Star-crossed lovers in India at the turn of the 20th century, drawn from first-time novelist Mandanna’s family history.
In the lush region of Coorg in southwestern India, three interrelated noble families, the Nachimandas, Kambeymadas and Palladas, dominate a bucolic mountain valley. A flight of herons marks the birth of Devi, whom her grandmother Tayi recognizes as a special child. Similarly, herons are present when young Machu, a scion of the Kambeymadas, admires baby Devi's lungpower. Devi grows up with her cousin Devanna, who is adopted by her father after his mother’s suicide. The two are inseparable playmates, until Devanna’s burgeoning interest in botany and scholarly mien attracts a mentor, Reverend Gundert, the founder of a nearby mission school. Devi, a beauty, has a long history with Machu. At ten, she attends a tiger wedding celebrating Machu’s daring conquest of a tiger.
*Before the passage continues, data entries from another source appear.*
Lemma length_rjust (w : nat) (s : string) :
  String.length (rjust w s) = Nat.max w (String.length s).
Proof. unfold rjust. rewrite length_append, length_repeat_char. lia. Qed.

(** X12: a line of the listing never cuts a field: each column is as
    wide as its field when the field is wider than the column, so a
    line has 63 characters or more, 63 when the id has at most 10
    characters, the name at most 30, the quantity at most 6 and the
    price at most 8; the header has 63 and the rule under it 62. *)
Theorem fila_width (p : Producto) :
  String.length (fila p)
  = (Nat.max 10 (String.length (id p))
     + Nat.max 30 (String.length (nombre p))
     + Nat.max 6 (String.length (str_of_int (cantidad p)))
     + Nat.max 8 (String.length (format_2f (precio p))) + 9)%nat
  /\ (63 <= String.length (fila p))%nat
  /\ String.length encabezado = 63%nat
  /\ String.length regla = 62%nat.
Proof.
  assert (H : String.length (fila p)
              = (Nat.max 10 (String.length (id p))
                 + Nat.max 30 (String.length (nombre p))
                 + Nat.max 6 (String.length (str_of_int (cantidad p)))
                 + Nat.max 8 (String.length (format_2f (precio p))) + 9)%nat).
  { unfold fila, COLUMN_SEP. rewrite !length_append, !length_ljust, !length_rjust.
    simpl. lia. }
  split; [exact H|]. split; [lia|]. split; reflexivity.
Qed.

Lemma nearest_nonneg (a b : Z) : 0 <= a -> 0 < b -> 0 <= nearest a b.
Proof.
  intros Ha Hb. unfold nearest.
  pose proof (Z.div_pos a b Ha Hb).
  destruct (2 * (a mod b) ?= b); [destruct (Z.even (a / b))| |]; lia.
Qed.

Lemma ratio_pos (m : positive) (e : Z) :
  0 < fst (ratio m e) /\ 0 < snd (ratio m e).
Proof.
  unfold ratio. destruct (0 <=? e) eqn:E; cbn [fst snd].
  - apply Z.leb_le in E. pose proof (pow2_pos e E).
    split; [apply Z.mul_pos_pos|]; lia.
  - apply Z.leb_gt in E. pose proof (pow2_pos (- e)). lia.
Qed.

(** X13: the price column shows the price to the nearest hundredth:
    for a finite price the text is a sign, digits, a point and two
    digits, and the number of hundredths it denotes is within half a
    hundredth of the price. *)
Theorem format_2f_nearest_cent (s : bool) (m : positive) (e : Z) :
  exists ip fp,
    format_2f (S754_finite s m e)
    = (if s then "-" else "") ++ ip ++ String "." fp
    /\ forallb isdigit ip = true /\ ip <> EmptyString
    /\ forallb isdigit fp = true /\ String.length fp = 2%nat
    /\ 2 * Z.abs (100 * fst (ratio m e)
                  - Z_of_digits 0 (ip ++ fp) * snd (ratio m e))
       <= snd (ratio m e).
Proof.
  destruct (ratio_pos m e) as [Hnum Hden].
  set (n := cents m e).
  assert (Hn : 0 <= n).
  { unfold n, cents. destruct (ratio m e) as [num den]. cbn [fst snd] in *.
    apply nearest_nonneg; lia. }
  assert (Hnear : 2 * Z.abs (100 * fst (ratio m e) - n * snd (ratio m e))
                  <= snd (ratio m e)).
  { unfold n, cents. destruct (ratio m e) as [num den]. cbn [fst snd] in *.
    pose proof (nearest_half (100 * num) den Hden) as H.
    fold (nearest (100 * num) den) in H.
    rewrite <- Z.abs_opp.
    replace (- (100 * num - nearest (100 * num) den * den))
      with (nearest (100 * num) den * den - 100 * num) by ring.
    exact H. }
  pose proof (Z.div_pos n 100 Hn ltac:(lia)) as Hq.
  pose proof (Z.mod_pos_bound n 100 ltac:(lia)) as Hr.
  pose proof (Z.mod_pos_bound n 10 ltac:(lia)) as Hr1.
  assert (Hd1 : 0 <= n mod 100 / 10 < 10).
  { split; [apply Z.div_pos; lia|]. apply Z.div_lt_upper_bound; lia. }
  destruct (digit_char_spec _ Hd1) as [Hi1 Hv1].
  destruct (digit_char_spec _ Hr1) as [Hi2 Hv2].
  exists (str_of_nat (n / 100)),
    (String (digit_char (n mod 100 / 10))
       (String (digit_char (n mod 10)) EmptyString)).
  split; [|split; [|split; [|split; [|split]]]].
  - cbn [format_2f]. fold n. destruct s; reflexivity.
  - apply str_of_nat_isdigit.
  - apply str_of_nat_nonempty.
  - cbn [forallb]. now rewrite Hi1, Hi2.
  - reflexivity.
  - rewrite Z_of_digits_app, str_of_nat_value by exact Hq.
    cbn [Z_of_digits]. rewrite Hv1, Hv2.
    replace (10 * (10 * (n / 100) + n mod 100 / 10) + n mod 10) with n;
      [exact Hnear|].
    pose proof (Z.div_mod n 100 ltac:(lia)).
    pose proof (Z.div_mod (n mod 100) 10 ltac:(lia)).
    assert (n mod 100 mod 10 = n mod 10).
    { apply Z.mod_mod_divide. exists 10. reflexivity. }
    lia.
Qed.

(** * The menu *)

(** ** Lines are taken from the front of the input *)














(** A turn either stops on an empty input or takes a line and runs the
    branch of its choice. *)
Lemma ronda_step (t : Sesion) :
  ronda t
  = match entrada t with
    | [] => (None, tras_opcion t [])
    | l :: rest => eleccion (strip l) (tras_opcion t rest)
    end.
Proof.
  unfold ronda, io_bind, mostrar, input, tras_opcion. simpl.
  destruct (entrada t); rewrite <- app_assoc; reflexivity.
Qed.



(** ** What a turn does to the store *)

Lemma ronda_choice (t : Sesion) (l : string) (rest : list string) :
  entrada t = l :: rest -> ronda t = eleccion (strip l) (tras_opcion t rest).
Proof. intros H. now rewrite ronda_step, H. Qed.

Lemma clase_inv {A} (m : M A) (t : Sesion) :
  fst (clase m t) = Some (fst (m (inv t)))
  /\ inv (snd (clase m t)) = snd (m (inv t))
  /\ entrada (snd (clase m t)) = entrada t.
Proof. unfold clase. now destruct (m (inv t)). Qed.

Lemma skipn_length {A} (l : list A) : skipn (List.length l) l = [].
Proof. induction l; simpl; auto. Qed.

Lemma clase_obtener (k : string) (t : Sesion) :
  clase (obtener_producto k) t = (Some (dict_get k (productos (inv t))), t).
Proof.
  unfold clase, obtener_producto, bind, get_productos, ret.
  rewrite skipn_length. simpl. rewrite app_nil_r. now destruct t.
Qed.

(** X15: listing, lookup and a choice that is none of 0 to 6 leave the
    store as it is: the listing prints the table of the dict, the lookup
    asks for an id and prints its record or that there is none, and an
    unknown choice prints that it is invalid; each goes round again. *)
Theorem ronda_reads_only (t : Sesion) (l : string) (rest : list string) :
  entrada t = l :: rest ->
  (strip l = "1" ->
   ronda t
   = (Some true,
      mkSesion (inv t) rest
        (pantalla (tras_opcion t rest) ++ listado (productos (inv t)))))
  /\ (forall pid rest',
        strip l = "5" -> rest = pid :: rest' ->
        ronda t
        = (Some true,
           mkSesion (inv t) rest'
             (pantalla (tras_opcion t rest)
              ++ [Pregunta PideIdBuscar;
                  match dict_get (strip pid) (productos (inv t)) with
                  | Some p => Ficha p
                  | None => NoEncontrado
                  end])))
  /\ (~ In (strip l) ["0"; "1"; "2"; "3"; "4"; "5"; "6"] ->
      ronda t
      = (Some true,
         mkSesion (inv t) rest
           (pantalla (tras_opcion t rest) ++ [OpcionInvalida]))).
Proof.
  intros He. rewrite (ronda_choice t l rest He).
  split; [|split].
  - intros ->. reflexivity.
  - intros pid rest' -> ->. unfold eleccion. simpl (String.eqb "5" _).
    cbv iota. unfold io_bind at 1. unfold opcion_buscar, io_bind at 1.
    unfold input at 1. cbn [tras_opcion entrada inv pantalla].
    unfold io_bind at 1. rewrite clase_obtener. cbn [inv].
    destruct (dict_get (strip pid) (productos (inv t)));
      unfold mostrar, io_ret; cbn [inv entrada pantalla];
      now rewrite <- app_assoc.
  - intros Hno. unfold eleccion.
    repeat match goal with
           | |- context [if String.eqb (strip l) ?c then _ else _] =>
               destruct (String.eqb_spec (strip l) c) as [Heq|_];
               [exfalso; apply Hno; rewrite Heq; simpl; tauto|]
           end.
    reflexivity.
Qed.

Lemma ronda_reads_only_examples :
  ronda (sesion store_bolt [" 1"; "0"])
  = (Some true,
     mkSesion store_bolt ["0"]
       [Opciones; Pregunta PideOpcion; Linea encabezado; Linea regla;
        Linea "P1         | Bolt                           |     10 |     0.50"])
  /\ ronda (sesion store_bolt ["5"; "P1 "; "0"])
     = (Some true,
        mkSesion store_bolt ["0"]
          [Opciones; Pregunta PideOpcion; Pregunta PideIdBuscar; Ficha bolt])
  /\ ronda (sesion store_bolt ["salir"; "0"])
     = (Some true,
        mkSesion store_bolt ["0"]
          [Opciones; Pregunta PideOpcion; OpcionInvalida]).
Proof.
  split; [|split].
  - destruct (ronda_reads_only (sesion store_bolt [" 1"; "0"]) " 1" ["0"]
                eq_refl) as (H & _ & _).
    rewrite H by reflexivity. vm_compute. reflexivity.
  - destruct (ronda_reads_only (sesion store_bolt ["5"; "P1 "; "0"]) "5"
                ["P1 "; "0"] eq_refl) as (_ & H & _).
    rewrite (H "P1 " ["0"]) by reflexivity. vm_compute. reflexivity.
  - destruct (ronda_reads_only (sesion store_bolt ["salir"; "0"]) "salir"
                ["0"] eq_refl) as (_ & _ & H).
    rewrite H; [vm_compute; reflexivity|].
    vm_compute. intros [H'|[H'|[H'|[H'|[H'|[H'|[H'|[]]]]]]]]; discriminate H'.
Defined.
Ltac turn :=
  unfold io_bind, input, mostrar, io_ret, tras_opcion;
  cbn [entrada inv pantalla fst snd]; cbv beta.
(** * FAE.FeatureAnalysis.CrossValidation: a shallow embedding

    The module under study is a two-level experiment driver:
    [CrossValidation.Run] performs one pooled cross-validation pass and
    [CrossValidationOnFeatureNumber.Run] repeats it for 1, 2, ..., M selected
    features and picks the best feature count by argmax.

    Modelling conventions.
    - Python [float] values are rationals [Q]; NaN and infinities have no
      counterpart.  The single-precision cast of [np.asarray] is a parameter.
    - A Python [dict] is an insertion-ordered association list with unique
      keys ([PyDict.wf]); strings are byte strings, which agrees with Python
      on ASCII keys.
    - The classifier, the feature selector, the fold splitter and the metric
      estimator are collaborators: interfaces (type classes) or section
      variables.  They are total functions here; a fault raised inside a
      collaborator or by the operating system is outside the model, while
      the faults raised by the module's own indexing ([IndexError],
      [KeyError], [ValueError] of [np.argmax]) are modelled.
    - Effects are threaded through a state-and-error monad; everything
      written or drawn is appended to an event log. *)

From Stdlib Require Import QArith.
From stdpp Require Import base list strings sorting pretty.


(** ** Python values and exceptions *)

Inductive exn :=
  | IndexError
  | KeyError (key : string)
  | ValueError
  | AttributeError
  | TypeError
  | NameError.

Inductive result (A : Type) :=
  | Ok (a : A)
  | Raise (e : exn).
Arguments Ok {A} a.
Arguments Raise {A} e.

(** Numbers held by a metric record. *)
Inductive pyval :=
  | PyFloat (q : Q)
  | PyInt (z : Z).

(** [float(v)] *)
Definition float (v : pyval) : Q :=
  match v with
  | PyFloat q => q
  | PyInt z => inject_Z z
  end.

(** [s[n:]] *)
Fixpoint string_drop (n : nat) (s : string) : string :=
  match n, s with
  | O, _ => s
  | S n', String _ s' => string_drop n' s'
  | S _, EmptyString => EmptyString
  end.

(** [l[i]] for a non-negative index. *)
Definition list_index {A} (l : list A) (i : nat) : result A :=
  match l !! i with
  | Some x => Ok x
  | None => Raise IndexError
  end.

(** [x > y] on floats. *)
Definition Qgtb (x y : Q) : bool := negb (Qle_bool x y).

(** ** [np.argmax] on a one-dimensional sequence

    The scan keeps the running maximum [mp] and its index and replaces them
    only on a strictly greater element, as numpy's inner loop does. *)
Fixpoint argmax_go (mp : Q) (max_ind i : nat) (ip : list Q) : nat :=
  match ip with
  | [] => max_ind
  | x :: rest =>
      if Qgtb x mp then argmax_go x i (S i) rest
      else argmax_go mp max_ind (S i) rest
  end.

Definition argmax (a : list Q) : result nat :=
  match a with
  | [] => Raise ValueError
  | x :: rest => Ok (argmax_go x 0 1 rest)
  end.

(** The mathematical reading of "argmax, first occurrence on ties". *)
Definition is_first_argmax (a : list Q) (i : nat) : Prop :=
  ∃ m, a !! i = Some m ∧
       (∀ j x, a !! j = Some x → (x <= m)%Q) ∧
       (∀ j x, j < i → a !! j = Some x → (x < m)%Q).

(** ** Python dictionaries *)
Module PyDict.
Definition dict (V : Type) : Type := list (string * V).

Definition keys {V} (d : dict V) : list string := d.*1.

Definition wf {V} (d : dict V) : Prop := NoDup (keys d).

Fixpoint get {V} (k : string) (d : dict V) : option V :=
  match d with
  | [] => None
  | (k', v) :: d' => if decide (k' = k) then Some v else get k d'
  end.

(** [d[k]] *)
Definition getitem {V} (d : dict V) (k : string) : result V :=
  match get k d with
  | Some v => Ok v
  | None => Raise (KeyError k)
  end.

(** [d[k] = v]: an existing key keeps its position. *)
Fixpoint set {V} (k : string) (v : V) (d : dict V) : dict V :=
  match d with
  | [] => [(k, v)]
  | (k', v') :: d' =>
      if decide (k' = k) then (k, v) :: d' else (k', v') :: set k v d'
  end.

(** [dict(items)] *)
Definition of_items {V} (items : list (string * V)) : dict V :=
  foldl (λ acc kv, set kv.1 kv.2 acc) [] items.

(** [d.update(e)] *)
Definition update {V} (d e : dict V) : dict V :=
  foldl (λ acc kv, set kv.1 kv.2 acc) d e.

(** [d != {}] *)
Definition nonempty {V} (d : dict V) : bool :=
  match d with
  | [] => false
  | _ :: _ => true
  end.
From thence Machu will be known as the “tiger killer.” For years, Devi, determined to wed Machu, refuses proposals from many other suitors. Devanna, meanwhile, excels at his studies, and Gundert secures his admission to Bangalore Medical College, where he is mercilessly hazed by upperclassmen who envy his genius. Although the attraction between Machu and Devi is palpable, he won’t acknowledge it because he has, to honor a Hindu god, vowed to remain celibate for 12 years. However, Devi promises to wait for him, and in the meantime they meet in the jungle for chaste but impassioned encounters. Devanna, who has always loved Devi, is driven mad when his tormentors sodomize him and murder his beloved pet. Returning home blind drunk, he rapes Devi, and her family can find no other solution than to force a marriage between them. She gives birth to a son, Nanjappa. Sworn to secrecy by Tayi, Devi cannot reveal to the devastated Machu why she broke her promise. Tragic consequences ensue, which will alter the destinies of the three clans.
Beautiful prose and delicate handling prevent this melodrama from becoming maudlin.